Growth of BST films by MBE were carried out under a variety of oxidizing conditions and substrate temperatures. Typical oxygen pressures ranged from 0 Torr, with the substrate feeding atomic oxygen into the growing film, up to 1E-6 Torr with the oxygen either being introduced as an ambient oxygen background or as activated plasma. Films were characterized in-house by x-ray photoemission spectroscopy (XPS), depth resolved cathodoluminescence spectroscopy, and x-ray diffraction while the fabrication of interdigitated capacitor (IDC) structures and subsequent dielectric measurements we performed at Naval Research Laboratories. To facilitate XPS measurements of pristine sample surfaces, an ultra-high vacuum transfer line was designed and built to transfer samples from the MBE growth chamber into the XPS analysis chamber without exposing the sample to air.
Depth resolved cathodoluminescence spectroscopy (DRCLS) measurements reveal a strong dependence of the material’s electrically active defects on the growth parameters and chemical compositions. In particular, we see a large increase in the 2.55 eV and 2.95 eV emission intensity from the STO substrate for films grown with low oxygen pressures. It is known that the 2.55 eV and 2.95 eV emissions are related to oxygen vacancies, and it is shown that these defects are generated deep within the substrate by out diffusion of oxygen into the substrate. As we increase the oxygen pressure, we see an increase in the intensity of the 2.1 eV and 2.3 eV emission intensities, and we can understand this as the depopulation of a state within the bandgap of the material at 0.6 eV above the valence band allowing transitions from the oxygen vacancy and conduction band into this new state respectively. We then go on to show how an excess of Sr in reduced strontium titanate (STO) films can behave as an acceptor, depopulating this state and again leading to an increase in the 2.1 eV and 2.3 eV emissions.
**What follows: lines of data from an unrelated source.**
Lemma group_slot_step hs l acc w k s : grouped hs l acc → is_Some (hs !! k) → grouped hs (l ++ [(w, (k, s))]) (group_slot cfg hs w acc (k, s)).
Proof.
  intros (keys & Hd & Hk & Ha & Hi) [h Hh]. unfold group_slot. simpl. rewrite Hh. fold (window_start w).
  assert (Eh : hs !!! k = h) by (by apply lookup_total_correct).
  assert (Hstep : ∀ k', series_with hs k' (slot_points k' (l ++ [(w, (k, s))])) =
    if decide (k' = k) then push_series (window_start w) (agg s) (series_with hs k' (slot_points k' l)) else series_with hs k' (slot_points k' l)).
  { intros k'. rewrite slot_points_snoc. simpl. destruct (decide (k = k')) as [->|Hne].
    - rewrite decide_True by done. unfold series_with, push_series. simpl. by rewrite push_points_snoc.
    - rewrite decide_False by done. by rewrite app_nil_r. }
  assert (Hin : ∀ k', (∃ x, x ∈ l ++ [(w, (k, s))] ∧ x.2.1 = k') ↔ k' = k ∨ ∃ x, x ∈ l ∧ x.2.1 = k').
  { intros k'. setoid_rewrite elem_of_app. setoid_rewrite list_elem_of_singleton. split.
    - intros (x & [Hx| ->] & <-); [right; eauto|by left].
    - intros [->|(x & Hx & <-)]; [eexists; split; [by right|done]|exists x; auto]. }
  destruct (acc.2 !! k) as [i|] eqn:Ei.
  - apply Hi in Ei as Hki. exists keys. split; [done|]. split; [|split].
    + intros k'. rewrite Hin, <- Hk. split; [by right|]. intros [->|]; [by eapply list_elem_of_lookup_2|done].
    + simpl. rewrite Ha. apply list_eq. intros j. rewrite list_lookup_fmap. destruct (decide (j = i)) as [->|Hj].
      * rewrite list_lookup_alter_eq, list_lookup_fmap, Hki. simpl. by rewrite Hstep, decide_True.
      * rewrite list_lookup_alter_ne, list_lookup_fmap by done. destruct (keys !! j) as [k'|] eqn:Ej; simpl; [|done].
        rewrite Hstep, decide_False; [done|]. intros ->. apply Hj. by eapply NoDup_lookup.
    + exact Hi.
  - assert (Hnk : k ∉ keys) by (intros [j Hj]%list_elem_of_lookup; apply Hi in Hj; congruence).
    assert (Hl : slot_points k l = []).
    { unfold slot_points. destruct (omap _ l) as [|y ys] eqn:E; [done|]. exfalso. apply Hnk, Hk.
      assert (Hy : y ∈ omap (λ x, if decide (x.2.1 = k) then Some (window_start x.1, agg x.2.2) else None) l) by (rewrite E; by left).
      apply list_elem_of_omap in Hy as (x & Hx & Hy). case_decide; [|done]. eauto. }
    exists (keys ++ [k]). split; [apply NoDup_app; split; [done|split; [intros k' Hk' ->%list_elem_of_singleton; done|apply NoDup_singleton]]|]. split; [|split].
    + intros k'. rewrite Hin, <- Hk, elem_of_app, list_elem_of_singleton. tauto.
    + simpl. rewrite Ha, fmap_app. simpl. f_equal.
      * apply list_fmap_ext. intros j k' Hj. rewrite Hstep, decide_False; [done|]. intros ->. apply Hnk. by eapply list_elem_of_lookup_2.
      * by rewrite Hstep, decide_True, Hl; unfold series_with; rewrite ?Eh.
    + assert (Elen : length acc.1 = length keys) by (rewrite Ha; apply length_fmap).
      intros k' i. simpl. rewrite Elen. destruct (decide (k' = k)) as [->|Hne].
      * rewrite lookup_insert_eq. split; [intros [= <-]; by rewrite lookup_app_r, Nat.sub_diag|].
        intros [Hx|[Hge Hx]]%lookup_app_Some; [by apply list_elem_of_lookup_2 in Hx|]. destruct (i - length keys)%nat eqn:E; [|done].
        f_equal. lia.
      * rewrite lookup_insert_ne by done. rewrite Hi. split; [intros Hx; by apply lookup_app_l_Some|].
        intros [Hx|[_ Hx]]%lookup_app_Some; [done|]. destruct (i - length keys)%nat; [by injection Hx as <-|done].
Qed.
(** ** Points *)

(** The points of a series that aggregates. *)
Definition points_view (p : Points) : list (Z * Agg) :=
  match p with
  | Counts v => (λ x, (x.1, A_Count x.2)) <$> v
  | Numbers v => (λ x, (x.1, A_Number x.2)) <$> v
  | States v => (λ x, (x.1, A_State x.2)) <$> v
  | Histograms v => (λ x, (x.1, A_Hist x.2)) <$> v
  | Samples _ => []
  end.

Definition same_points (kind : Kind) (p : Points) : Prop :=
  match kind, p with
  | K_Counter, Counts _ | K_Gauge, Numbers _ | K_State, States _ | K_Timer, Histograms _ => True
  | _, _ => False
  end.

Lemma push_points_view h l p : same_points (h_kind h) p → Forall (λ x, agg_fits h x.2) l →
  points_view (push_points p l) = points_view p ++ l ∧ same_points (h_kind h) (push_points p l).
Proof.
  intros Hp Hl. revert p Hp. induction Hl as [|[t a] l Ha Hl IH]; intros p Hp; [by rewrite app_nil_r|].
  change (push_points p ((t, a) :: l)) with (push_points (push_point p t a) l).
  assert (points_view (push_point p t a) = points_view p ++ [(t, a)] ∧ same_points (h_kind h) (push_point p t a)) as [Ev Es].
  { destruct h as [[] e], p, a; try done; simpl; by rewrite fmap_app. }
  destruct (IH _ Es) as [-> Hs]. split; [|done]. by rewrite Ev, <- app_assoc.
Qed.

(** The points handed on for a series: of its kind and encoding, at least one, and in time order unless they are exact samples. *)
Definition points_typed (s : SeriesBatch) : Prop :=
  let h := mk_header (s_kind s) (s_encoding s) in
  match points s with
  | Samples v => v ≠ [] ∧ Forall (λ x, sample_fits h x.2) v
  | p => same_points (s_kind s) p ∧ points_view p ≠ [] ∧ Forall (λ x, agg_fits h x.2) (points_view p) ∧ StronglySorted Z.le (points_view p).*1
  end.

Section props.
Context (cfg : StatsConfig).

Lemma samples_fit hs h w k l : (∀ r, r ∈ l → well_typed hs r) → hs !! k = Some h → Forall (sample_fits h) (samples_at w k l).
Proof.
  intros Ht Hh. apply Forall_forall. intros s Hs%samples_at_elem. destruct (Ht _ Hs) as (h' & Hh' & Hf & He). simpl in *.
  assert (h' = h) as -> by congruence. by split.
Qed.

Lemma points_of_fit hs h k l : (∀ r, r ∈ l → well_typed hs r) → hs !! k = Some h → Forall (λ x, agg_fits h x.2) (points_of cfg k l).
Proof.
  intros Ht Hh. apply Forall_forall. intros [t a] Hx. unfold points_of in Hx. apply list_elem_of_omap in Hx as (w & _ & Hx).
  apply fmap_Some in Hx as (a' & Ha & [= _ ->]). simpl. eapply agg_of_fits; [by eapply samples_fit|exact Ha].
Qed.

Lemma points_of_sorted k l : StronglySorted Z.le (points_of cfg k l).*1.
Proof.
  unfold points_of. pose proof (proj1 (windows_of_sorted l)) as Hs. induction Hs as [|w ws Hs IH Hw]; [constructor|].
  rewrite omap_cons_list. destruct (agg_of (samples_at w k l)) as [a|]; [|exact IH]. simpl. constructor; [exact IH|].
  apply Forall_fmap, Forall_forall. intros [t a'] Hx. apply list_elem_of_omap in Hx as (w' & Hw' & Hx). apply fmap_Some in Hx as (a'' & _ & [= -> _]).
  rewrite Forall_forall in Hw. specialize (Hw w' Hw'). simpl. unfold window_start.
  assert (1 ≤ resolution_ns cfg) by (unfold resolution_ns; lia). nia.
Qed.

Lemma elem_of_points_of k l w s : (w, k, s) ∈ l → ∃ a, (window_start cfg w, a) ∈ points_of cfg k l.
Proof.
  intros Hin. assert (Hs : samples_at w k l ≠ []) by (apply samples_at_elem in Hin; by destruct (samples_at w k l); [apply not_elem_of_nil in Hin|]).
  destruct (agg_of (samples_at w k l)) as [a|] eqn:Ea; [|by apply agg_of_None in Ea]. exists a. unfold points_of. apply list_elem_of_omap.
  exists w. split; [apply elem_of_windows_of; by exists (w, k, s)|by rewrite Ea].
Qed.

Lemma hands_elem bs ts batch : hands cfg bs ts → batch ∈ bs → ∃ t, t ∈ ts ∧ batch_of cfg (t_headers t) (t_recs t) (t_exact t) batch.
Proof.
  induction 1 as [|bs ts b t Hh IH Hb|bs ts t Hh IH Hn]; [by intros ?%not_elem_of_nil| |].
  - rewrite elem_of_app, list_elem_of_singleton. intros [Hin| ->]; [destruct (IH Hin) as (t' & ? & ?)|]; [exists t'|exists t]; (split; [set_solver|done]).
  - intros Hin. destruct (IH Hin) as (t' & ? & ?). exists t'. split; [set_solver|done].
Qed.

(** The series of a batch. *)
Lemma series_of_batch hs t batch s : taken_typed hs t → batch_of cfg (t_headers t) (t_recs t) (t_exact t) batch → s ∈ series batch → points_typed s.
Proof.
  intros (_ & Ht & Hx) [_ (keys & xs & _ & Hk & Hp & Hs & _)] Hin. rewrite Hs in Hin. apply elem_of_app in Hin as [Hin|Hin].
  - apply list_elem_of_fmap in Hin as (k & -> & Hkey). apply Hk in Hkey as ([[w k'] x] & Hr & <-). simpl.
    destruct (Ht _ Hr) as (h & Hh & _). simpl in Hh. unfold points_typed, series_with. simpl. rewrite (lookup_total_correct _ _ _ Hh).
    replace (mk_header (h_kind h) (h_encoding h)) with h by (by destruct h).
    pose proof (points_of_fit _ _ _ _ Ht Hh) as Hfit.
    destruct (push_points_view h (points_of cfg k' (t_recs t)) (empty_points (h_kind h))) as [Hv Hsm]; [by destruct (h_kind h)|done|].
    replace (points_view (empty_points (h_kind h))) with (@nil (Z * Agg)) in Hv by (by destruct (h_kind h)). simpl in Hv.
    destruct (elem_of_points_of _ _ _ _ Hr) as (a & Ha).
    assert (Hne : points_of cfg k' (t_recs t) ≠ []) by (intros E; rewrite E in Ha; by apply not_elem_of_nil in Ha).
    pose proof (points_of_sorted k' (t_recs t)) as Hsrt. rewrite <- Hv in Hfit, Hne, Hsrt.
    destruct (push_points _ _) eqn:Ep; try done.
  - apply list_elem_of_omap in Hin as ([k [r ys]] & Hkx & Hs'). rewrite Hp in Hkx. apply elem_of_map_to_list in Hkx.
    unfold exact_series in Hs'. case_decide as Hne; [done|]. injection Hs' as <-. unfold points_typed. simpl. split; [done|].
    apply Forall_forall. intros x Hx'. assert (Hy : x ∈ ys) by (rewrite <- (take_drop (length ys - Z.to_nat (cap cfg)) ys); apply elem_of_app; by right).
    destruct (Hx _ _ _ Hkx Hy) as (h & Hh & Hf & He). rewrite (lookup_total_correct _ _ _ Hh). by split.
Qed.

(** ** Counters *)

(** What is recorded of the counter [k] in a list of recordings. *)
Definition counted (k : SeriesKey) (l : list Rec) : Z := sum (omap (λ r, if decide (r.1.2 = k) then the_count r.2 else None) l).

(** What a batch says of the counter [k]: the sum of the points of the series with its name and its own tags. *)
Definition point_sum (p : Points) : Z := match p with Counts v => sum (v.*2) | _ => 0 end.
Definition delivered (k : SeriesKey) (batch : Batch) : Z :=
  sum ((λ s, point_sum (points s)) <$>
    filter (λ s, s_name s = key_name k ∧ s_tags s = strip_common (key_tags k) (common_tags cfg)) (series batch)).

Lemma sum_perm_app xs ys zs : xs ≡ₚ ys ++ zs → sum xs = sum ys + sum zs.
Proof. intros Hp. by rewrite (sum_perm _ _ Hp), sum_app. Qed.

Lemma counted_app k l l' : counted k (l ++ l') = counted k l + counted k l'.
Proof. unfold counted. by rewrite omap_app, sum_app. Qed.

Lemma counted_perm k l l' : l ≡ₚ l' → counted k l = counted k l'.
Proof. intros Hp. unfold counted. apply sum_perm. by rewrite Hp. Qed.
(* ===== verification/LogConfig.v ===== *)
(** * The configuration of logging (logging/src/config/raw.rs, config/processed.rs and find_config_file of init.rs)

    [process_raw_config] turns the deserialized configuration into the validated one, or gives an error that names the offending
    field.  Texts are ASCII.  [HashMap]s are [gmap]s; when several fields are wrong, which is reported depends on the order of
    iteration, here [map_to_list]'s.  The parsing of levels ([tracing]), of durations ([humantime]) and the matcher and date formats of
    patterns are parameters. *)

From Stdlib Require Import Ascii.
From stdpp Require Import strings gmap.
From S2P Require Import Prelude LogEvents LogFilter LogEncoders LogChannel LogProcessor LogRoute.

(** ** Errors *)
Inductive Reason :=
| CapacityZero | BadPattern (e : PatternError) | EmptyPath | BadNumber (num : string) | UnknownSuffix (suffix : string)
| UnknownGranularity (g : string) | BufferZero | BadDuration (s : string) | BadLevel (s : string) | UndefinedAppender (logger appender : string).

(** [Error::InvalidConfigValue]; the text of its message is a function of the reason. *)
Record ConfigError := mk_invalid { ce_field : string; ce_why : Reason }.

Inductive Result (A : Type) := Ok (x : A) | Err (e : ConfigError).
Arguments Ok {A}. Arguments Err {A}.

#[export] Instance Result_ret : MRet Result := λ A x, Ok x.
#[export] Instance Result_bind : MBind Result := λ A B k m, match m with Ok x => k x | Err e => Err e end.

(** ** The raw configuration *)
Inductive OverflowPolicyRaw := RawDrop | RawBlock.
Inductive EncoderConfigRaw := RawPattern (pattern : option string) | RawJsonLines (flatten_fields : bool).

Record CompressionPolicy := mk_compression { compressed_file_suffix : string; max_uncompressed_sequences : Z }.

Record RollingPolicyRaw := mk_policy_raw {
  pr_time_granularity : string; pr_max_file_size : option string; pr_max_retained_sequences : option Z;
  pr_compression : option CompressionPolicy }.

Record ByteAppenderRaw := mk_byte_raw {
  ba_encoder : option EncoderConfigRaw; ba_channel_capacity : option Z; ba_overflow : option OverflowPolicyRaw }.

Inductive AppenderConfigRaw :=
| RawConsole (c : ByteAppenderRaw)
| RawFile (path : string) (c : ByteAppenderRaw)
| RawRollingFile (directory file_name_prefix file_name_suffix : string) (policy : RollingPolicyRaw) (c : ByteAppenderRaw)
| RawCustom (buffer_size : Z) (overflow : option OverflowPolicyRaw)
| RawDebugReport (print_interval : option string).

Record LoggerConfigRaw := mk_logger_raw { lr_level_str : string; lr_appenders : list string; lr_additive : bool }.

Record ConfigRaw := mk_config_raw {
  raw_appenders : gmap string AppenderConfigRaw; raw_loggers : gmap string LoggerConfigRaw; raw_error_reporting : bool }.

(** [encoder_config_raw]. *)
Definition encoder_config_raw (a : AppenderConfigRaw) : option EncoderConfigRaw :=
  match a with
  | RawConsole c | RawFile _ c | RawRollingFile _ _ _ _ c => ba_encoder c
  | RawCustom _ _ | RawDebugReport _ => None
  end.

(** ** The processed configuration *)
Inductive EncoderInternal := EPattern (pattern : string) | EJsonLines (flatten_fields : bool).

Record RollingPolicyInternal := mk_policy {
  directory : string; file_name_prefix : string; file_name_suffix : string; time_granularity : string;
  max_file_size : option Z; max_retained_sequences : option Z; compression : option CompressionPolicy }.

Inductive AppenderKindInternal :=
| Console
| File (path : string)
| RollingFile (policy : RollingPolicyInternal)
| Custom (buffer_size : Z)
| DebugReport (print_interval : option Z).

Record AppenderInternal := mk_appender {
  ap_name : string; ap_kind : AppenderKindInternal; ap_encoder : EncoderInternal; channel_capacity : Z; ap_overflow : OverflowPolicy }.

Record ConfigInternal := mk_config {
  appenders : gmap string AppenderInternal; loggers : gmap string LoggerInternal; error_reporting_enabled : bool }.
The utility of these defects is displayed by an observed strong positive correlation between the 2.3 eV emission and the Q of the material. By reducing carriers in the material we can reduce the dielectric loss and this is evident from our DRCLS spectra. We also see a strong dependence on the 1.9 eV emission intensity with the Ba/Sr which in turn depends on the oxygen background pressure (P(O2)) and shows a strong negative correlation with the tunability of the material Again, these results highlight the dependence of dielectric properties on the material defects generated during growth and the effectiveness of DRCLS to probe these defects. Control of material defects through MBE opens an avenue for the engineering of materials through defect management at the atomic level.